Rate Case Filing: On December 30, 2010, Eastern Shore filed with the FERC a base rate proceeding in accordance with the terms of the settlement in its prior base rate proceeding. The rate filing reflected increases in operating and maintenance expenses, depreciation expense, and a return on existing and new gas plant facilities expected to be placed into service before June 30, 2011. The FERC issued a notice of the filing on January 3, 2011. Protests were received from several interested parties, and other parties intervened in the proceeding. On January 31, 2011, the FERC issued its Order accepting the filing and suspending its effectiveness for the full five-month period permitted under the Natural Gas Act.

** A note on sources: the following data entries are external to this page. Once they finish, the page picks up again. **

(** * Slack Connect AI: the messaging client, the refinement client, the
    token scan and the session controller, embedded from the TypeScript
    sources and checked against the specification.

    Strings are sequences of 8-bit code units ([string]); a JavaScript value
    that comes out of [JSON.parse] is a [JsVal]; a computation that can throw
    is a [Completion]. *)

From Stdlib Require Import String Ascii List Bool Arith Lia.
From Stdlib Require Import Decimal DecimalString.
Import ListNotations.
Open Scope string_scope.
Set Warnings "-register-all".

(* ================================================================== *)
(** * JavaScript values, errors and completions *)
(* ================================================================== *)

Module Js.

(** The classes of the exceptions this program meets.  [instanceof
    TypeError] is the only class test in the sources. *)
Inductive ErrClass : Type :=
| PlainError            (* new Error(...) *)
| TypeError
| SyntaxError
| OtherError (name : string).

Record JsError : Type := mkError { cls : ErrClass; message : string }.

Definition instanceofTypeError (e : JsError) : bool :=
  match cls e with TypeError => true | _ => false end.

(** Normal or abrupt completion of a block. *)
Inductive Completion (A : Type) : Type :=
| Return (a : A)
| Throw (e : JsError).
Arguments Return {A} a.
Arguments Throw {A} e.

Definition bind {A B} (c : Completion A) (k : A -> Completion B) : Completion B :=
  match c with
  | Return a => k a
  | Throw e => Throw e
  end.

(** [try { body } catch (error) { handler }] *)
Definition tryCatch {A} (body : Completion A) (handler : JsError -> Completion A)
  : Completion A :=
  match body with
  | Return a => Return a
  | Throw e => handler e
  end.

The discovery process commenced on February 22, 2011, and the FERC Staff performed an on-site audit on March 16-17, 2011. Subsequent to the on-site audit, settlement conferences involving Eastern Shore, the FERC Staff and other interested parties resulted in a settlement, which provides a cost of service of approximately $29.1 million and a pre-tax return of 13.9 percent. Also included in the settlement is a negotiated rate adjustment, effective November 1, 2011, associated with the phase-in of an additional 15,000 Dts/d of new transportation service on Eastern Shore’s eight-mile extension to interconnect with TETLP’s pipeline system. This rate adjustment reduces the rate per Dt of the service on this eight-mile extension by reflecting the increased service of 15,000 Dts/d with no additional revenue. This rate adjustment effectively offsets the increased revenue that would have been generated from the 15,000 Dts/d increase in firm service although Eastern Shore may still benefit from the increased commodity charge on the increased volume from the phase-in of service. The settlement also provides a five-year moratorium on the parties’ rights to challenge Eastern Shore’s rates and on Eastern Shore’s right to file a base rate increase. The settlement allows Eastern Shore to file for rate adjustments during those five years in the event certain costs related to government-mandated obligations are incurred and Eastern Shore’s pre-tax earnings do not equal or exceed 13.9 percent. The FERC approved the settlement on January 24, 2011.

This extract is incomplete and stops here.